Moto esplorativo = cercare a casaccio (nel senso che non lo possiamo sapere prima) una forma di
soddisfacimento del bisogno.
Supponiamo che nel nostro movimento in cui cerchiamo qualcosa che ci sottragga ai bisogni abbiamo
successo (es. troviamo fonte di cibo); la volta successiva che proviamo lo stesso bisogno facciamo la stessa
cosa (es. il bambino impara che l’oggetto sferico, seno della madre, è fonte di cibo => la volta successiva il
bambino prenderà a modello del proprio comportamento futuro il comportamento efficace precedente che
accorcia il suo movimento esplorativo).
Mormino: prima dell’imitazione c’è l’autoimizione (primo momento in cui impariamo a copiare un
modello). Ora ci chiediamo come dall’imitazione di sé si arriva a quella degli altri.

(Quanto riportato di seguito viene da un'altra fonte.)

(** * Load-cell acquisition sketches: a shallow embedding and its properties

    The repository holds two Arduino sketches that read HX711 load-cell
    amplifiers and stream CSV over the serial port:

    - [sketch_aug15a.ino], one channel, converted to grams ([Module Single]);
    - the four-channel sketch, raw counts only ([Module Multi]).

    Both are a [setup] and a [loop] that talk to the outside through the
    HX711 driver and the Arduino core.  A sketch is embedded as a
    computation in a state-and-trace monad over its global variables and the
    millisecond clock; every call that leaves the sketch appends one [event]
    to the trace. *)

From Stdlib Require Import ZArith List String Ascii Bool Lia.
From Stdlib Require Import Floats.SpecFloat.
From stdpp Require Import base list.

Import ListNotations.
Local Open Scope Z_scope.

(** ** Decimal text *)

Module Text.

(** The line break [Serial.println] ends a line with: carriage return,
    line feed. *)
Definition CRLF : string := String "013" (String "010" EmptyString).

(** [c + '0']. *)
Definition digit (c : Z) : ascii := ascii_of_nat (48 + Z.to_nat c).

Definition is_digit (a : ascii) : bool :=
  let n := nat_of_ascii a in (48 <=? n)%nat && (n <=? 57)%nat.

(** Every character of [s] satisfies [p]. *)
Fixpoint all_chars (p : ascii -> bool) (s : string) : bool :=
  match s with
  | EmptyString => true
  | String a r => p a && all_chars p r
  end.

(** The fields of [s], cut at every occurrence of [sep]. *)
Fixpoint split_on (sep : ascii) (s : string) : list string :=
  match s with
  | EmptyString => [EmptyString]
  | String a r =>
      if Ascii.eqb a sep then EmptyString :: split_on sep r
      else match split_on sep r with
           | [] => [String a EmptyString]
           | f :: fs => String a f :: fs
           end
  end.

(** The number of occurrences of [sep] in [s]. *)
Fixpoint count (sep : ascii) (s : string) : nat :=
  match s with
  | EmptyString => 0%nat
  | String a r => ((if Ascii.eqb a sep then 1 else 0) + count sep r)%nat
  end.

(** The characters a printed number is made of: digits, sign and point,
    and the letters of [nan], [inf] and [ovf]. *)
Definition numeric (a : ascii) : bool :=
  is_digit a || existsb (Ascii.eqb a) (list_ascii_of_string "-.nainfov").

Definition differs (sep : ascii) (a : ascii) : bool := negb (Ascii.eqb a sep).

(** [a] is neither a carriage return nor a line feed. *)
Definition unbroken (a : ascii) : bool := differs "013" a && differs "010" a.

(** The characters after the first occurrence of [sep], if any. *)
Fixpoint after (sep : ascii) (s : string) : option string :=
  match s with
  | EmptyString => None
  | String a r => if Ascii.eqb a sep then Some r else after sep r
  end.

(** [s] is a nonempty run of digits, after a minus sign or not. *)
Definition signed_digits (s : string) : bool :=
  match s with
  | EmptyString => false
  | String a r =>
      if Ascii.eqb a "-" then all_chars is_digit r && negb (String.eqb r "")
      else all_chars is_digit s
  end.

(** [s] is sign, digits, point, and at least [n] digits. *)
Definition decimal_shape (n : nat) (s : string) : bool :=
  match split_on "." s with
  | [int_part; decimals] =>
      signed_digits int_part && all_chars is_digit decimals
      && (n <=? String.length decimals)%nat
  | _ => false
  end.

(** [s] has a decimal point followed by exactly three digits. *)
Definition three_decimals (s : string) : bool :=
  match after "." s with
  | Some r => (String.length r =? 3)%nat && all_chars is_digit r
  | None => false
  end.

End Text.

(** ** Floating-point formats

    [float] is IEEE binary32 on every Arduino target; [double] is binary32
    on AVR boards and binary64 on the 32-bit ones, so the format of [double]
    is a parameter.  Values are [spec_float]s and the operations are the
    correctly rounded ones of [SpecFloat]. *)

Module Fp.

Record fmt := { prec : Z; emax : Z }.

Definition binary32 : fmt := {| prec := 24; emax := 128 |}.
Definition binary64 : fmt := {| prec := 53; emax := 1024 |}.

Definition add (f : fmt) := SFadd (prec f) (emax f).
Definition sub (f : fmt) := SFsub (prec f) (emax f).
Definition mul (f : fmt) := SFmul (prec f) (emax f).
Definition div (f : fmt) := SFdiv (prec f) (emax f).

(** Integer to floating point, round to nearest even. *)
Definition of_Z (f : fmt) (n : Z) : spec_float :=
  binary_normalize (prec f) (emax f) n 0 false.

(** [m * 2^e] as a value of format [f]. *)
Definition of_dyadic (f : fmt) (m e : Z) : spec_float :=
  binary_normalize (prec f) (emax f) m e false.

(** Conversion between formats ([float] to [double]). *)
Definition convert (f : fmt) (x : spec_float) : spec_float :=
  match x with
  | S754_finite s m e => binary_round (prec f) (emax f) s m e
  | _ => x
  end.

(** Floating point to integer, truncating toward zero. *)
Definition trunc (x : spec_float) : Z :=
  match x with
  | S754_finite s m e =>
      cond_Zopp s (match e with
                   | Zneg p => Z.shiftr (Zpos m) (Zpos p)
                   | _ => Z.shiftl (Zpos m) e
                   end)
  | _ => 0
  end.

Definition is_nan (x : spec_float) : bool :=
  match x with S754_nan => true | _ => false end.

Definition is_inf (x : spec_float) : bool :=
  match x with S754_infinity _ => true | _ => false end.

Definition is_zero (x : spec_float) : bool :=
  match x with S754_zero _ => true | _ => false end.

(** A zero or a positive number. *)
Definition unsigned (x : spec_float) : bool :=
  match x with
  | S754_zero _ | S754_finite false _ _ => true
  | _ => false
  end.

(** [x] is a value of format [f]: a finite number has a mantissa of at
    most [prec] digits at the exponent the format gives its magnitude. *)
Definition valid (f : fmt) (x : spec_float) : bool :=
  valid_binary (prec f) (emax f) x.

(** [x] is zero, or finite and below [2 ^ k] in magnitude. *)
Definition within (k : Z) (x : spec_float) : bool :=
  match x with
  | S754_zero _ => true
  | S754_finite _ m e => Zpos (digits2_pos m) + e <=? k
  | _ => false
  end.

(** [x] is zero, or positive and below one, with a mantissa of at most
    [prec] digits. *)
Definition below_one (f : fmt) (x : spec_float) : bool :=
  match x with
  | S754_zero _ => true
  | S754_finite false m e =>
      (Zpos (digits2_pos m) <=? prec f) && (Zpos (digits2_pos m) + e <=? 0)
  | _ => false
  end.

(** The formats the facts below are proved for; [binary32] and
    [binary64] are among them. *)
Definition usual (f : fmt) : Prop :=
  5 <= prec f /\ 40 <= emax f /\ prec f < emax f.

(** The last step of [binary_round_aux]: the rounded mantissa brought back
    to [prec] digits and the exponent checked against overflow. *)
Definition finish (f : fmt) (sx : bool) (m e : Z) : spec_float :=
  let '(mrs, e') := shr_fexp (prec f) (emax f) m e loc_Exact in
  match shr_m mrs with
  | Z0 => S754_zero sx
  | Zpos m' =>
      if e' <=? emax f - prec f then S754_finite sx m' e'
      else S754_infinity sx
  | Zneg _ => S754_nan
  end.

(** The mantissa [binary_round_aux] rounds to. *)
Definition rounded (f : fmt) (mx ex : Z) (lx : location) : Z :=
  let mrs := fst (shr_fexp (prec f) (emax f) mx ex lx) in
  round_nearest_even (shr_m mrs) (loc_of_shr_record mrs).

End Fp.

(** ** The HX711 bridge driver *)

Module HX711.

(** Modelled from the spec: the HX711 bridge driver ([HX711.h], class
    [HX711]) is not under src/.  The spec gives it three primitives per
    channel: [isReady() -> bool] (true when a new conversion is available),
    [readAverage(n) -> integer] (drains [n] raw conversions and returns
    their arithmetic mean rounded toward zero) and [tare()] (records the
    current average raw reading as the zero-offset baseline); [begin]
    binds the object to its pin pair.

    An object holds its pins and its baseline.  The chip behind it is an
    oracle: [ready_at k] is its answer to the [k]-th readiness poll and
    [raw_at k] its [k]-th raw conversion; [polls] and [reads] count how many
    of each the sketch has consumed, and one conversion lasts [conv_ms]
    milliseconds. *)
Record t : Type := {
  DOUT : Z;
  PD_SCK : Z;
  OFFSET : Z;
  ready_at : nat -> bool;
  polls : nat;
  raw_at : nat -> Z;
  reads : nat;
  conv_ms : Z
}.

Definition set_pins (dout pd_sck : Z) (h : t) : t :=
  {| DOUT := dout; PD_SCK := pd_sck; OFFSET := OFFSET h;
     ready_at := ready_at h; polls := polls h;
     raw_at := raw_at h; reads := reads h; conv_ms := conv_ms h |}.

Definition set_OFFSET (offset : Z) (h : t) : t :=
  {| DOUT := DOUT h; PD_SCK := PD_SCK h; OFFSET := offset;
     ready_at := ready_at h; polls := polls h;
     raw_at := raw_at h; reads := reads h; conv_ms := conv_ms h |}.

(** The chip after [n] readiness polls in all. *)
Definition set_polls (n : nat) (h : t) : t :=
  {| DOUT := DOUT h; PD_SCK := PD_SCK h; OFFSET := OFFSET h;
     ready_at := ready_at h; polls := n;
     raw_at := raw_at h; reads := reads h; conv_ms := conv_ms h |}.

(** The chip after [n] conversions were drained in all. *)
Definition set_reads (n : nat) (h : t) : t :=
  {| DOUT := DOUT h; PD_SCK := PD_SCK h; OFFSET := OFFSET h;
     ready_at := ready_at h; polls := polls h;
     raw_at := raw_at h; reads := n; conv_ms := conv_ms h |}.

Così il processo dell’imitazione è stato spiegato attraverso un modello più semplice, cioè quello
dell’autoimitazione.
LEZIONE 25
Spinoza nel terzo libro dell’”Etica” utilizza il concetto di imitazione degli affetti: noi siamo portati
necessariamente a copiare gli affetti di qualcuno che sia simile a noi e per cui non nutriamo alcun affetto.
Se noi vediamo qualcuno che piange/è triste ci intristiamo anche noi, ma deve essere simile a noi e deve
essere qualcuno verso cui non nutriamo alcun affetto. Deve essere simile a noi, perché se sono un
cacciatore e vedo il cervo che lacrima ferito io non provo tristezza nel vederlo triste, in quanto non lo
considero simile a me. Inoltre se vediamo triste una persona che odiamo saremo felici => qui non c’è
imitazioni degli affetti. Se vedo un amico triste, se proviamo tristezza perché lui è triste non è per
imitazione, ma perché ci dà dolore vedere una persona che amiamo soffrire (non avviene contagio della
tristezza).
Una delle prove dell’imitazione degli affetti è, secondo Spinoza, il fatto che i bambini fanno così: piangono
quando gli altri bambini piangono, desiderano ciò che gli altri desiderano. In merito al desiderio, e solo in
merito a questo, Spinoza anticipa Girard (Girard parla solo di imitazione del desiderio e qui Spinoza dice che
appena vediamo qualcuno che desidera desideriamo anche noi => si introduce il desiderio mimetico).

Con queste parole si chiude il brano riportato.